In recent years a variety of compounds designed to produce antithrombotic effects through the inhibition of platelet aggregation by competitive antagonism against GP IIb/IIIa, one of the platelet receptors, have been synthesized for possible application to the prophylaxis and therapy of (1) angina pectoris, (2) unstable angina and (3) reobstruction and restenosis of coronary arteries after PTCA (percutaneous transluminal coronary angioplasty) or coronary thrombolysis, among other applications. Particularly among GP IIb/IIIa antagonists comprising 2-piperazinone-1-acetic acid derivatives, compounds having high anti-platelet aggregation activity have been discovered (e.g. JP-A-25285/1994, JP-A-316059). However, generally the following three problems have been pointed out with GP IIb/IIIa antagonist in common. The first problem is that the serum concentration threshold causing a prolongation of bleeding time, a side effect, is so close to the effective serum concentration range producing the main pharmacological efficacy that the serum concentration of the drug must be somehow controlled so that the main effect may be isolated from the side effect. The second problem is that therapeutic efficacy is not shown without maintenance of pharmacologically effective serum concentration for a long term (e.g. about not less than 3 days, preferably about 3 to 100 days, more preferably about 7 to 100, further more preferably about 7 to 30 days, most preferably about 7 to 14 days), in view of the operation mechanism of GP IIb/IIIa antagonists. The third problem is that because of the high hydrophilicity and poor mucosal penetration efficiency of those compounds, their application by the oral route, which is of convenience in self-administration, cannot be expected so that generally intravenous infusion, which is feasible only on an inpatient basis, has so far been the exclusive method of administration which is safe and effective.

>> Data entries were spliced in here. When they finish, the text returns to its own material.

(* ===== verification/Router.v ===== *)
(** * The HTTP endpoints

    [app/gateway/routers/after_sales.py]: authentication, the Idempotency-Key
    wrapper and the endpoints for cases, approvals and executions.  A request
    arrives with its authenticated user, its Idempotency-Key header, its trace
    id and a body the framework has validated. *)
From S2P Require Import Prelude Json Errors Schemas Ledger Reverse Actions Idempotency Codec Tables Text Workflow Intake Coroutines World Repository Operations.
Import Idempotency Json Errors Actions Tables World Effects Repository MockData Operations.

Module Router.

Record User := { user_id : string; system_role : string }.

Record Request := {
  req_user : option User;
  idempotency_header : option string;
  req_trace_id : option string
}.

(** What the lifespan has put on [app.state]. *)
Record App := { repo_wired : bool; store_wired : bool }.

(** ** Request bodies *)

Record CaseCreateRequest := {
  cc_order_id : string;
  cc_issue_type : Schemas.IssueType;
  cc_visual_evidence_confirmed : bool;
  cc_thread_id : option string
}.

Record CaseIntakeRequest := {
  ci_complaint_text : string;
  ci_thread_id : option string;
  ci_order_id : option string;
  ci_issue_type : option Schemas.IssueType;
  ci_customer_expectation : option string
}.

(** [cs_explicit]: the fields the client has set ([model_fields_set]). *)
Record CaseSupplementRequest := {
  cs_complaint_text : option string;
  cs_order_id : option string;
  cs_issue_type : option Schemas.IssueType;
  cs_customer_expectation : option string;
  cs_visual_evidence_confirmed : option bool;
  cs_damage_level : option string;
  cs_serial_matches : option bool;
  cs_note : string;
  cs_explicit : list string
}.

Record ApprovalRequest := { ap_expected_version : Z; ap_comment : option string }.
Record RejectionRequest := { rj_expected_version : Z; rj_comment : string }.
Record ExecutionRequest := { ex_expected_version : Z; ex_payload : dict }.

(** [model_dump()] *)
Definition issue_json (i : option Schemas.IssueType) : json := jopt (option_map Schemas.issue_value i).

Definition create_body (b : CaseCreateRequest) : dict :=
  [("order_id", JStr (cc_order_id b)); ("issue_type", JStr (Schemas.issue_value (cc_issue_type b)));
   ("visual_evidence_confirmed", JBool (cc_visual_evidence_confirmed b));
   ("thread_id", jopt (cc_thread_id b))].

Definition intake_body (b : CaseIntakeRequest) : dict :=
  [("complaint_text", JStr (ci_complaint_text b)); ("thread_id", jopt (ci_thread_id b));
   ("order_id", jopt (ci_order_id b)); ("issue_type", issue_json (ci_issue_type b));
   ("customer_expectation", jopt (ci_customer_expectation b))].

Definition supplement_body (case_id : string) (b : CaseSupplementRequest) : dict :=
  [("case_id", JStr case_id); ("complaint_text", jopt (cs_complaint_text b));
   ("order_id", jopt (cs_order_id b)); ("issue_type", issue_json (cs_issue_type b));
   ("customer_expectation", jopt (cs_customer_expectation b));
   ("visual_evidence_confirmed", Intake.jbool (cs_visual_evidence_confirmed b));
   ("damage_level", jopt (cs_damage_level b));
   ("serial_matches", Intake.jbool (cs_serial_matches b)); ("note", JStr (cs_note b))].

(** The fields a supplement clears: set by the client, and to null. *)
Definition clear_fields (b : CaseSupplementRequest) : list string :=
  let null {A} (name : string) (o : option A) :=
    if bool_decide (name ∈ cs_explicit b) then match o with None => [name] | Some _ => [] end else [] in
  null "order_id" (cs_order_id b) ++ null "issue_type" (cs_issue_type b) ++
  null "customer_expectation" (cs_customer_expectation b).

(** ** Errors *)

(** [_raise_action_error]: what an error becomes. *)
Definition _raise_action_error (e : exn) : exn :=
  if isinstance (class_of e) ActionForbidden then HTTPError 403 (message e)
  else if isinstance (class_of e) ActionConflict || isinstance (class_of e) ConcurrentActionError
  then HTTPError 409 (message e)
  else if isinstance (class_of e) ValueError then HTTPError 422 (message e)
  else e.
Lemma approve_triple id b : triple top (approve app req id b) (on_ok (fun _ => top)).
Proof.
apply idem_triple. eapply triple_seq_ok; [apply admin_action_triple|].
intros [[who a] case]. apply triple_given. simpl. intros [Hr L].
eapply (triple_seq_ok _ _ _ _ (fun _ => top)).
- apply translating_triple. eapply triple_seq_ok; [by apply approve_and_reserve_triple|].
  intros u. apply triple_given. intros [S V]. apply on_failure_triple.
  + by eapply triple_top, (save_action_triple _ _ a).
  + apply triple_if; intros _; [|by apply triple_ret_ok].
    by apply release_triple, (lawful_step a).
- intros u. eapply triple_seq_any; [apply metric_triple, stable_pure|]. intros _.
  eapply triple_seq_any; [apply append_event_triple|]. intros _.
  eapply triple_seq_any; [by apply update_case_triple|]. intros _. by apply triple_ret_ok.
Qed.

Lemma reject_triple id b : triple top (reject app req id b) (on_ok (fun _ => top)).
Proof.
apply idem_triple. eapply triple_seq_ok; [apply admin_action_triple|].
intros [[who a] case]. apply triple_given. simpl. intros [Hr L].
eapply (triple_seq_ok _ _ _ _ (fun _ => top)).
- apply translating_triple. eapply triple_seq_ok; [apply now_triple|]. intros now.
  eapply (triple_seq_ok _ _ _ _ (fun u s => (step a u /\ version a = rj_expected_version b) /\ past_action a s)).
  { apply triple_lift_ok. intros u s E _ P. split; [|done]. split.
    - apply (step_reject _ _ who.1 (rj_expected_version b) (rj_comment b) now). by rewrite Hr.
    - by apply reject_action_ok in E as (_&(_&?&_)%check_decision_ok&_). }
  intros u. apply triple_given. intros [S V].
  eapply (triple_seq_ok _ _ _ _ (fun w s => rtc step a w /\ past_action a s)).
  + apply triple_if; intros _; [|apply triple_ret_ok; intros s _ P; split; [by apply rtc_once|done]].
    eapply (triple_seq_ok _ _ _ _ (fun z s => 0 <= z /\ past_action a s)).
    { apply triple_lift_ok. intros z s E _ P. split; [|done].
      eapply lawful_amount; [|exact E]. by eapply lawful_step, rtc_once. }
    intros z. apply triple_given. intros N.
    eapply (triple_seq_ok _ _ _ _ (fun _ => past_action a)).
    { apply (ledger_triple _ _ _ (Ledger.OpRelease (default "" (c_order_id case)) z) z);
        [apply past_action_stable|done..]. }
    intros []. apply triple_ret_ok. intros s _ P. split; [|done].
    eapply rtc_l; [exact S|]. apply rtc_once, reserved_step.
  + intros w. apply triple_given. intros Sw. by eapply triple_top, (save_action_triple _ _ a).
- intros u. eapply triple_seq_any; [apply metric_triple, stable_pure|]. intros _.
  eapply triple_seq_any; [apply append_event_triple|]. intros _.
  eapply triple_seq_any; [by apply update_case_triple|]. intros _. by apply triple_ret_ok.
Qed.

Lemma execute_triple id b : triple top (execute app req id b) (on_ok (fun _ => top)).
Proof.
apply idem_triple. eapply triple_seq_ok; [apply admin_action_triple|].
intros [[who a] case]. apply triple_given. simpl. intros [Hr L].
eapply (triple_seq_ok _ _ _ _ (fun _ => top)).
- apply translating_triple, execute_case_action_triple.
- intros u. eapply triple_seq_any; [apply metric_triple, stable_pure|]. intros _.
  eapply triple_seq_any; [apply append_event_triple|]. intros _. by apply triple_ret_ok.
Qed.

(** What finding a case or answering 404 leaves. *)
Lemma found_triple case_id u o what :
triple (found_case sanctioned case_id u o) (lift (not_found o what))
  (on_ok (fun c _ => fitting c /\ owned u c = true)).
Proof.
apply triple_lift_ok. intros c s E _ F. apply of_option_ok in E. subst. by destruct F as (_&_&?&?).
Qed.

Lemma repo_triple : triple top (lift (_repo app)) (on_ok (fun _ => top)).
Proof. by apply triple_lift_ok. Qed.

Lemma list_cases_triple : triple top (list_cases app req) (on_ok (fun _ => top)).
Proof.
eapply triple_seq_any; [apply lift_triple|]. intros who.
eapply triple_seq_any; [apply repo_triple|]. intros _.
eapply triple_seq_any with (R := fun _ => top); [apply triple_query; [apply stable_pure|done]|].
intros l. by apply triple_ret_ok.
Qed.

Lemma intake_case_triple b : triple top (intake_case app req b) (on_ok (fun _ => top)).
Proof.
apply idem_triple. eapply (triple_seq_ok _ _ _ _ (fun who _ => vouched who.1 (Some who.2))); [apply actor_triple|]. intros who. apply triple_given_only. intros V.
eapply triple_seq_any; [apply repo_triple|]. intros _.
eapply triple_seq_any; [by apply create_intake_case_triple|]. intros c. by apply triple_ret_ok.
Qed.

Lemma create_case_triple' b : triple top (Router.create_case app req b) (on_ok (fun _ => top)).
Proof.
apply idem_triple. eapply (triple_seq_ok _ _ _ _ (fun who _ => vouched who.1 (Some who.2))); [apply actor_triple|]. intros who. apply triple_given_only. intros V.
eapply (triple_seq_ok _ _ _ _ (fun e _ => match e with
  | inl _ => True | inr (d, _) => sanctioned who.1 (Some (cc_order_id b)) (Codec.decision_json d) end)).
{ apply triple_lift_ok. intros [e|[d ev]] s E _ _; [done|]. by eapply mock_case_sanctioned. }
intros [e|[d ev]]; [apply triple_fail|]. apply triple_given_only. intros Sn.
eapply triple_seq_any; [apply metric_triple, stable_pure|]. intros _.
eapply triple_seq_any; [apply repo_triple|]. intros _.
eapply triple_seq_any; [by apply create_case_triple|]. intros c.
eapply triple_seq_any; [apply append_event_triple|]. intros _. by apply triple_ret_ok.
Qed.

The first and second problems suggest that the preferred serum concentration pattern of any GP IIb/IIIa antagonist is such that the drug reaches its therapeutically effective concentration range quickly and maintains that concentration range for a long time.

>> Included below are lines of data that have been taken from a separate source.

(** * BQL front-end of SensorBee: grammar, parse stack and struct decoder

    The development follows the repository:
    - [Ast]      : the components that live on the parse stack;
    - [Stack]    : the parse stack and its assemble operations;
    - [Peg]      : the rules of bql.peg, written with PEG combinators;
    - [Decode]   : decodeInt of data/decode.go. *)

From Stdlib Require Import String Ascii Bool Arith NArith ZArith Lia List.
From Stdlib Require Import SpecFloat.
Import ListNotations.


Set Implicit Arguments.
Set Warnings "-register-all".

(** ** Runes and text

    The generated parser works on [[]rune(buffer)]; [begin] and [end] are
    indexes into that rune array (see the note in bql.peg above the basic
    building blocks). *)

Definition rune := N.
Definition text := list rune.

Definition runes (s : string) : text :=
  map N_of_ascii (list_ascii_of_string s).

Definition rune_of (a : ascii) : rune := N_of_ascii a.

(** ** Components *)

Module Ast.

Inductive Operator :=
| Or | And | Equal | Less | LessOrEqual | Greater | GreaterOrEqual
| NotEqual | Plus | Minus | Multiply | Divide | Modulo.

Inductive Emitter := Istream | Dstream | Rstream.

Inductive RangeUnit := Tuples | Seconds.
(** ** Order and equality of packed keys *)

Lemma Compare_after_write offset e1 e2 k1 k2 :
  well_formed k1 -> well_formed k2 ->
  Forall is_byte e1 -> Forall is_byte e2 -> length e1 = length e2 ->
  (offset + length e1 <= key_size_byte)%nat ->
  same_outside offset (length e1) (data k1) (data k2) ->
  exists ka kb,
    write offset e1 k1 = Normal tt ka
    /\ write offset e2 k2 = Normal tt kb
    /\ (Compare ka kb ?= 0) = lex_compare e1 e2.
Proof.
  intros W1 W2 B1 B2 Hl Hin Hout.
  destruct (write_well_formed offset e1 k1 W1 B1 Hin) as [Ea [La _]].
  destruct (write_well_formed offset e2 k2 W2 B2) as [Eb [Lb _]]; [lia|].
  eexists; eexists; split; [exact Ea|]; split; [exact Eb|].
  rewrite Compare_sign by assumption; cbn [data].
  now apply lex_compare_splice.
Qed.

Lemma Equals_compare a b : Equals a b = true <-> (Compare a b ?= 0) = Eq.
Proof. unfold Equals; rewrite Z.eqb_eq; symmetry; apply Z.compare_eq_iff. Qed.

Lemma LessThan_compare a b : LessThan a b = true <-> (Compare a b ?= 0) = Lt.
Proof. unfold LessThan; now rewrite Z.ltb_lt. Qed.

(** X9. The three-way result of [Compare] on two keys that differ in one
    packed field is the three-way comparison of the packed values: for
    [AddInteger] on the signed types and for [AddUnsignedInteger] on the
    unsigned types.  In particular the keys satisfy [Equals] exactly when the
    values are equal. *)
Theorem packed_field_three_way ty a b offset k1 k2 :
  representable ty a -> representable ty b ->
  well_formed k1 -> well_formed k2 ->
  (offset + sizeof ty <= key_size_byte)%nat ->
  same_outside offset (sizeof ty) (data k1) (data k2) ->
  (is_signed ty = true ->
   exists ka kb,
     AddInteger ty a offset k1 = Normal tt ka
     /\ AddInteger ty b offset k2 = Normal tt kb
     /\ (Compare ka kb ?= 0) = (a ?= b)
     /\ (Equals ka kb = true <-> a = b))
  /\ (is_signed ty = false ->
      exists ka kb,
        AddUnsignedInteger ty a offset k1 = Normal tt ka
        /\ AddUnsignedInteger ty b offset k2 = Normal tt kb
        /\ (Compare ka kb ?= 0) = (a ?= b)
        /\ (Equals ka kb = true <-> a = b)).
Proof.
  intros Ha Hb W1 W2 Hin Hout.
  destruct (Compare_after_write offset (encode ty a) (encode ty b) k1 k2)
    as (ka & kb & Ea & Eb & Hc);
    rewrite ?encode_length; auto using encode_bytes.
  rewrite lex_compare_encode in Hc by assumption.
  split; intros Hs; exists ka, kb;
    rewrite ?AddInteger_spec, ?AddUnsignedInteger_spec by assumption;
    (split; [exact Ea|]; split; [exact Eb|]; split; [exact Hc|]);
    now rewrite Equals_compare, Hc, Z.compare_eq_iff.
Qed.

With regard to the third problem, nasal administration or transpulmonary administration, together with an absorption promoter, may be considered possible as a method enabling self-administration but is not satisfactory in that a transient excessive elevation of serum concentration in an initial phase following administration, which is observed with those administration methods in common, contributes to side effects. Transdermal administration may be mentioned as another method permitting self-administration but, as far as the conventional transdermal delivery system is concerned, the absorbability of those highly water-soluble compounds is generally very low even when they are formulated with an absorption promoter and other additives so that it cannot be considered to be a realistically useful method of administration. Supposing that the necessary absorption could be attained by some means or other, the absorption lag time would be too long (generally after application, it takes about a few hours for the drug to enter the circulation), thus failing to provide an ideal mode of administration.

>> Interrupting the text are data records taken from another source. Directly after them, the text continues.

(** The items of an array of integers, as [json.loads] reads them. *)
Lemma scan_items_ints (zs : list Z) :
  ∀ z acc post fuel, (length zs + 2 <= fuel)%nat ->
  Json.scan_items fuel (ints_text (z :: zs) +:+ "]" +:+ post) acc
  = Some (PList (acc ++ (PInt <$> z :: zs)), post).
Proof.
  induction zs as [|z' zs IH]; intros z acc post fuel Hfuel.
  - destruct fuel as [|[|fuel]]; [simpl in Hfuel; lia..|].
    change (ints_text [z]) with (pretty z).
    rewrite scan_items_S, scan_once_number by apply pretty_starts_number.
    rewrite scan_number_pretty by (by right). done.
  - destruct fuel as [|[|fuel]]; [simpl in Hfuel; lia..|].
    rewrite ints_text_cons, !app_string_assoc.
    rewrite scan_items_S, scan_once_number by apply pretty_starts_number.
    rewrite scan_number_pretty by (by left). cbn [mbind option_bind].
    change (", " +:+ ?x) with (String ","%char (String " "%char x)).
    change (Json.skip_ws (String ","%char ?x)) with (String ","%char x).
    change (code "," =? 93) with false. change (code "," =? 44) with true. cbv iota.
    change (Json.skip_ws (String " "%char ?x)) with (Json.skip_ws x).
    rewrite skip_ws_number by apply ints_text_starts.
    rewrite IH by (simpl in *; lia). csimpl. by rewrite <- app_assoc.
Qed.

(** [json.loads(str(zs)) == zs] for a list of integers. *)
Lemma loads_ints_text (zs : list Z) :
  Json.loads ("[" +:+ ints_text zs +:+ "]") = Ok (PList (PInt <$> zs)).
Proof.
  destruct zs as [|z zs]; [reflexivity|].
  apply (JsonFacts.loads_enough (S (length zs + 2)) _ _ EmptyString); [|done].
  change ("[" +:+ ?x) with (String "["%char x).
  change (Json.skip_ws (String "["%char ?x)) with (String "["%char x).
  cbn [Json.scan_once]. change (code "[" =? 91) with true. cbv iota.
  pose proof (ints_text_starts z zs "]") as Hs.
  rewrite (skip_ws_number _ Hs).
  destruct (not_bracket_number _ Hs) as (b & rest & Hb & Hc).
  rewrite Hb at 1. rewrite Hc.
  replace (ints_text (z :: zs) +:+ "]") with (ints_text (z :: zs) +:+ "]" +:+ EmptyString) by done.
  by rewrite scan_items_ints by lia.
Qed.

(** A text of two or more integers separated by commas is not JSON. *)
Lemma loads_comma_text (z z' : Z) (zs : list Z) :
  Json.loads (ints_text (z :: z' :: zs)) = Raise JSONDecodeError.
Proof.
  unfold Json.loads. rewrite ints_text_cons.
  rewrite skip_ws_number by apply pretty_starts_number.
  replace (2 * _ + 2)%nat with (S (2 * String.length (pretty z +:+ ", " +:+ ints_text (z' :: zs)) + 1))
    by lia.
  rewrite scan_once_number by apply pretty_starts_number.
  by rewrite scan_number_pretty by (by left).
Qed.

Lemma app_string_empty (s : string) : s +:+ EmptyString = s.
Proof.
  induction s as [|a s IH]; [done|].
  change (String a s +:+ EmptyString) with (String a (s +:+ EmptyString)).
  by rewrite IH.
Qed.

Lemma loads_pretty (z : Z) : Json.loads (pretty z) = Ok (PInt z).
Proof.
  apply (JsonFacts.loads_enough 1 _ _ EmptyString); [|done].
  pose proof (pretty_starts_number z EmptyString) as Hs.
  rewrite <- (app_string_empty (pretty z)).
  rewrite skip_ws_number by done. rewrite scan_once_number by done.
  by apply scan_number_pretty.
Qed.

Lemma split_free (c : ascii) (a b : string) :
  char_free c a -> split c (a +:+ String c b) = a :: split c b.
Proof.
  induction a as [|x a IH]; intros Ha.
  - change (EmptyString +:+ String c b) with (String c b). simpl.
    by rewrite Ascii.eqb_refl.
  - destruct Ha as [Hx Ha].
    change (String x a +:+ String c b) with (String x (a +:+ String c b)). simpl.
    rewrite IH by done. by destruct (Ascii.eqb_spec x c).
Qed.

Lemma split_free_one (c : ascii) (a : string) : char_free c a -> split c a = [a].
Proof.
  induction a as [|x a IH]; [done|]. intros [Hx Ha]. simpl.
  rewrite IH by done. by destruct (Ascii.eqb_spec x c).
Qed.

Lemma char_free_app (c : ascii) (a b : string) :
  char_free c a -> char_free c b -> char_free c (a +:+ b).
Proof.
  induction a as [|x a IH]; [done|]. intros [Hx Ha] Hb.
  change (String x a +:+ b) with (String x (a +:+ b)). split; auto.
Qed.

Lemma pretty_Z_char_free (c : ascii) (z : Z) :
  digit_of c = None -> c ≠ "-"%char -> char_free c (pretty z).
Proof.
  intros Hc Hm. destruct (pretty_Z_digits z) as (t & -> & Ht & _).
  apply char_free_app; [|by apply all_digits_char_free].
  by destruct (z <? 0).
Qed.

(** The pieces of a comma-separated text of integers read back as the
    integers, the space after each comma being stripped. *)
Lemma comma_tokens (zs : list Z) :
  ∀ z pre, pre = EmptyString ∨ pre = " " ->
  Forall2 (fun tok z => int_of_str (strip tok) = Ok z)
    (split "," (pre +:+ ints_text (z :: zs))) (z :: zs).
Proof.
  assert (Htok : ∀ z pre, pre = EmptyString ∨ pre = " " ->
            int_of_str (strip (pre +:+ pretty z)) = Ok z ∧
            char_free "," (pre +:+ pretty z)).
  { intros z pre Hpre. split.
    - replace (strip (pre +:+ pretty z)) with (pretty z).
      + apply int_of_str_pretty.
      + symmetry. destruct Hpre as [-> | ->].
        * apply strip_no_space, pretty_Z_no_space.
        * change (strip (" " +:+ pretty z)) with (strip (pretty z)).
          apply strip_no_space, pretty_Z_no_space.
    - apply char_free_app; [by destruct Hpre as [-> | ->]|].
      by apply pretty_Z_char_free. }
  induction zs as [|z' zs IH]; intros z pre Hpre.
  - change (ints_text [z]) with (pretty z).
    destruct (Htok z pre Hpre) as [Hi Hf].
    rewrite split_free_one by done. by repeat constructor.
  - rewrite ints_text_cons.
    change (", " +:+ ?x) with (String ","%char (" " +:+ x)).
    rewrite <- app_string_assoc.
    destruct (Htok z pre Hpre) as [Hi Hf].
    rewrite split_free by done. constructor; [done|]. apply IH. by right.
Qed.

(** X3.  A page string in the form Python prints a list of integers is read
    back as those integers. *)
Theorem pages_list_text_round_trip (d : list (string * value)) (zs : list Z) :
  dict_lookup "pages" d = Some (PStr ("[" +:+ ints_text zs +:+ "]")) ->
  process_pages d = Ok (PInt <$> zs).
Proof.
  intros Hd. unfold process_pages. rewrite Hd. simpl.
  rewrite loads_ints_text. simpl. apply coerce_ints.
Qed.

Lemma pages_list_text_round_trip_witness :
  process_pages [("product", PStr "T22"); ("pages", PStr "[3, -4, 120]")]
  = Ok [PInt 3; PInt (-4); PInt 120].
Proof.
  apply (pages_list_text_round_trip
           [("product", PStr "T22"); ("pages", PStr "[3, -4, 120]")] [3; -4; 120]).
  reflexivity.
Defined.

(** X4.  A page string of integers separated by commas is read back as those
    integers when there are two or more; one integer alone is decoded as a
    JSON number, which cannot be iterated; the empty string gives no page. *)
Theorem pages_comma_text (d : list (string * value)) (zs : list Z) :
  dict_lookup "pages" d = Some (PStr (ints_text zs)) ->
  process_pages d =
    match zs with
    | [] => Ok []
    | [_] => Raise TypeError
    | _ => Ok (PInt <$> zs)
    end.
Proof.
  intros Hd. unfold process_pages. rewrite Hd. simpl.
  destruct zs as [|z [|z' zs]].
  - reflexivity.
  - change (ints_text [z]) with (pretty z). by rewrite loads_pretty.
  - rewrite loads_comma_text.
    rewrite (comma_separated_Ok _ (z :: z' :: zs)).
    + apply (coerce_ints (z :: z' :: zs)).
    + apply (comma_tokens (z' :: zs) z EmptyString). by left.
Qed.

Lemma pages_comma_text_witness :
  process_pages [("pages", PStr "7, 8, 9")] = Ok [PInt 7; PInt 8; PInt 9] ∧
  process_pages [("pages", PStr "7")] = Raise TypeError.
Proof.
  split.
  - apply (pages_comma_text [("pages", PStr "7, 8, 9")] [7; 8; 9]). reflexivity.
  - apply (pages_comma_text [("pages", PStr "7")] [7]). reflexivity.
Defined.

(** X5.  An accepted object whose pages are one integer written as a string
    empties the whole result. *)
Theorem parse_single_page_text_discards_all (self : Pipeline) (response : string)
    (items : list value) (d : list (string * value)) (z : Z) :
  has_array response = true ->
  Json.loads (json_str response) = Ok (PList items) ->
  PDict d ∈ items ->
  accepted self (PDict d) = true ->
  dict_lookup "pages" d = Some (PStr (pretty z)) ->
  _parse_boundaries self response = [].
Proof.
  intros Harr Hl Hd Hacc Hp.
  assert (Hn : normalize self [] (PDict d) = Raise TypeError).
  { simpl in *. destruct (get_confidence d) as [c|]; [|done]. simpl.
    rewrite Hacc. unfold process_pages. rewrite Hp. simpl.
    by rewrite loads_pretty. }
  destruct (for_each_normalize_Raise self items _ _ Hd Hn []) as [e Hfe].
  unfold _parse_boundaries, parse_body. rewrite Harr, Hl. simpl. by rewrite Hfe.
Qed.

Lemma parse_single_page_text_discards_all_witness :
  _parse_boundaries (pipeline 0.6)
    (dq "[{'product': 'B', 'pages': [4]}, {'product': 'A', 'pages': '12'}]") = [].
Proof.
  apply (parse_single_page_text_discards_all (pipeline 0.6) _
           [PDict [("product", PStr "B"); ("pages", PList [PInt 4])];
            PDict [("product", PStr "A"); ("pages", PStr "12")]]
           [("product", PStr "A"); ("pages", PStr "12")] 12).
  - vm_compute. reflexivity.
  - vm_compute. reflexivity.
  - right. left.
  - vm_compute. reflexivity.
  - reflexivity.
Defined.

(** * Further properties of the materializer *)

(** Every page that [copy_pages] returns is the page of the source at the
    position asked for. *)
Lemma copy_pages_inv {page : Type} (doc : list page) (l : list Z) (new_doc : list page) :
  copy_pages doc l = Ok new_doc ->
  Forall2 (fun q pg => doc !! Z.to_nat q = Some pg) l new_doc.
Proof.
  unfold copy_pages.
  assert (H : ∀ acc out,
            for_each (fun nd q => match doc !! Z.to_nat q with
                                  | Some pg => Ok (nd ++ [pg])
                                  | None => Raise ValueError
                                  end) l acc = Ok out ->
            ∃ nd, out = acc ++ nd ∧
                  Forall2 (fun q pg => doc !! Z.to_nat q = Some pg) l nd).
  { induction l as [|q l IH]; intros acc out; simpl.
    - intros [= <-]. exists []. split; [by rewrite app_nil_r | constructor].
    - destruct (doc !! Z.to_nat q) as [pg|] eqn:Hq; [|discriminate]. simpl.
      intros (nd & -> & Hnd)%IH. exists (pg :: nd).
      split; [by rewrite <- app_assoc | by constructor]. }
  intros (nd & -> & Hnd)%H. done.
Qed.

Section MaterializerInvariants.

Meanwhile, iontophoresis as a means for assisted transdermal absorption of drugs, by which the drugs are forced to penetrate the skin under the influence of an electrical energy, has been known for many years [Journal of Controlled Release, 18, 1992, pp.213-220; Advanced Drug Delivery Review, 9, 1992, p.119; Pharmaceutical Research, 3, 1986, pp.318-326]. This system is based on the principle that when a positively charged water-soluble compound, for instance, is incorporated in an anode patch to be affixed to the skin and an electric current is applied, the positively charged compound is forced, by electrical repulsion, to penetrate the stratum corneum of the skin, which is inherently impermeable, and get absorbed systemically. This system is currently applied to the self-administration of basic peptides such as calcitonin and parathyroid hormone and many techniques for efficient transdermal penetration have also been proposed (JP-A-16535/1994 and JP-A-103494/1997). Regarding the transdermal administration of a GP IIb/IIIa antagonist by iontophoresis, relevant disclosures can be found in WO 97/49382, WO 97/48395, WO 97/49382, JP-A-103494/1997 and JP-A-56827/1997. However, no sufficient studies have been undertaken on the optimum conditions of electrical current application for the administration of a GP IIb/IIIa antagonist by iontophoresis.